Skip to content
Permalink
Branch: master
Find file Copy path
4 contributors

Users who have contributed to this file

@arfon @eteq @ceb8 @pllim
175 lines (108 sloc) 11.7 KB

Jupyter Notebooks

Jupyter Notebooks are a convenient format for creating and sharing documents that combine code, data analyses, vizualizations, and prose. This guide describes best practices for creating readable (easy to understand), portable (likely to work on many computers) notebooks. Following this guide is a requirement for those authors contributing content to the STScI notebooks repository.

Design principles

Make no assumptions

As the notebook author, don't assume people know the same things as you.
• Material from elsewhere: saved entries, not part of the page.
(* ===== verification/Policy.v ===== *)
(** * Policy hooks

    [internal/policy/engine.go]: the decisions and inputs of the policy engine,
    the [Engine] interface the HTTP handlers call before a client bootstraps,
    logs in to frps or creates a proxy, and the no-op engine the server installs.
    The [context.Context] argument carries only deadlines and is left out. *)
From Stdlib Require Import ZArith Lia Ascii String.
From stdpp Require Import gmap strings list.
From S2P Require Import Prelude.
Local Open Scope Z_scope.

Definition DecisionAction := string.
Definition ActionAllow : DecisionAction := "allow".
Definition ActionDeny : DecisionAction := "deny".
Definition ActionThrottle : DecisionAction := "throttle".
Definition ActionDisconnect : DecisionAction := "disconnect".
Definition ActionBanClient : DecisionAction := "ban_client".
Definition ActionBanToken : DecisionAction := "ban_token".

Record Decision := mkDecision { Action : DecisionAction; Reason : string }.
Definition Allow : Decision := mkDecision ActionAllow "".

Record BootstrapInput := mkBootstrapInput {
  bi_UserID : Z; bi_TokenID : Z; bi_ClientID : string }.
Record FrpLoginInput := mkFrpLoginInput {
  li_UserID : Z; li_TokenID : Z; li_ClientID : string; li_LeaseID : string; li_RunID : string }.
Record ProxyCreateInput := mkProxyCreateInput {
  pi_UserID : Z; pi_TokenID : Z; pi_ClientID : string; pi_LeaseID : string;
  pi_ProxyName : string; pi_ProxyType : string; pi_RemotePort : Z;
  pi_Domain : string; pi_Subdomain : string }.
Record ProxyEvent := mkProxyEvent {
  pe_LeaseID : string; pe_ProxyName : string; pe_ProxyType : string;
  pe_RemotePort : Z; pe_Reason : string }.
Record PolicyTrafficSample := mkPolicySample {
  pt_LeaseID : string; pt_ProxyName : string; pt_RemoteAddr : string;
  pt_BytesIn : Z; pt_BytesOut : Z }.
Record SecurityEvent := mkSecurityEvent {
  se_Scope : string; se_Target : string; se_Reason : string }.

(** The interface; the two notifications answer nothing. *)
Class PolicyEngine := {
  BeforeClientBootstrap : BootstrapInput → Decision;
  BeforeFrpLogin : FrpLoginInput → Decision;
  BeforeProxyCreate : ProxyCreateInput → Decision;
  OnProxyStarted : ProxyEvent → unit;
  OnProxyClosed : ProxyEvent → unit;
  OnTrafficSample : PolicyTrafficSample → Decision;
  OnSecurityEvent : SecurityEvent → Decision }.

Definition NoopPolicy : PolicyEngine := {|
  BeforeClientBootstrap _ := Allow;
  BeforeFrpLogin _ := Allow;
  BeforeProxyCreate _ := Allow;
  OnProxyStarted _ := tt;
  OnProxyClosed _ := tt;
  OnTrafficSample _ := Allow;
  OnSecurityEvent _ := Allow |}.
(* ===== verification/DpiParse.v ===== *)
(** * Protocol parsers of the traffic inspection engine

    The pure byte parsers of [internal/dpiengine/composite.go]: the HTTP Host
    header ([ParseHTTPHost]), the server name of a TLS ClientHello
    ([parseTLSClientHelloSNI] and its helpers), the QUIC Initial test, and the
    tests of the encrypted tunnel heuristic.  Every function that indexes or
    slices runs in the option monad: [None] is a panic.

    Loops take as fuel a bound on their remaining iterations, computed from
    the positions the code compares; the theorems show that it is enough. *)
From Stdlib Require Import ZArith Lia Ascii String.
From stdpp Require Import gmap strings list fin_maps pretty.
From S2P Require Import Prelude GoStrings.
Local Open Scope Z_scope.

Definition maxInspectBytes : Z := 8192.

(** ** HTTP *)

(** [for i < limit && p(data[i]) { i++ }]. *)
Fixpoint advance_loop (p : Z → bool) (data : bytes) (limit : Z) (fuel : nat) (i : Z) : option Z :=
  if bool_decide (i < limit) then
    match fuel with
    | O => None
    | S fuel =>
        b ← idx data i;
        if p b then advance_loop p data limit fuel (i + 1) else Some i
    end
  else Some i.
Definition advance (p : Z → bool) (data : bytes) (i limit : Z) : option Z :=
  advance_loop p data limit (Z.to_nat (limit - i)) i.

Definition is_line_byte (b : Z) : bool := negb (bool_decide (b = 13)) && negb (bool_decide (b = 10)).
Definition is_blank (b : Z) : bool := bool_decide (b = 32) || bool_decide (b = 9).
Definition is_value_byte (b : Z) : bool :=
  negb (bool_decide (b = 32) || bool_decide (b = 9) || bool_decide (b = 58)).

Definition equalFoldByte (actual expectedLower : Z) : bool :=
  let actual := if bool_decide (65 ≤ actual) && bool_decide (actual ≤ 90)
                then wrap_byte (actual + 32) else actual in
  bool_decide (actual = expectedLower).

Definition hostValueStart (data : bytes) (lineStart lineEnd : Z) : option Z :=
  if bool_decide (lineEnd - lineStart < 5) then Some (-1)
  else
    b0 ← idx data lineStart;
    if negb (equalFoldByte b0 104) then Some (-1) else
    b1 ← idx data (lineStart + 1);
    if negb (equalFoldByte b1 111) then Some (-1) else
    b2 ← idx data (lineStart + 2);
    if negb (equalFoldByte b2 115) then Some (-1) else
    b3 ← idx data (lineStart + 3);
    if negb (equalFoldByte b3 116) then Some (-1) else
    b4 ← idx data (lineStart + 4);
    if negb (bool_decide (b4 = 58)) then Some (-1)
    else advance is_blank data (lineStart + 5) lineEnd.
This means any terms/common acronyms should be defined when they are first used. It you're using some kind of astronomical parameter, make sure you define it (e.g. in its mathematical form) or link to any definitions (literature/Wikipedia etc.). If you think this is making your notebook too detailed, use clearly-named sections with appropriate introductions, or split your notebook into two separate ones that reference each other.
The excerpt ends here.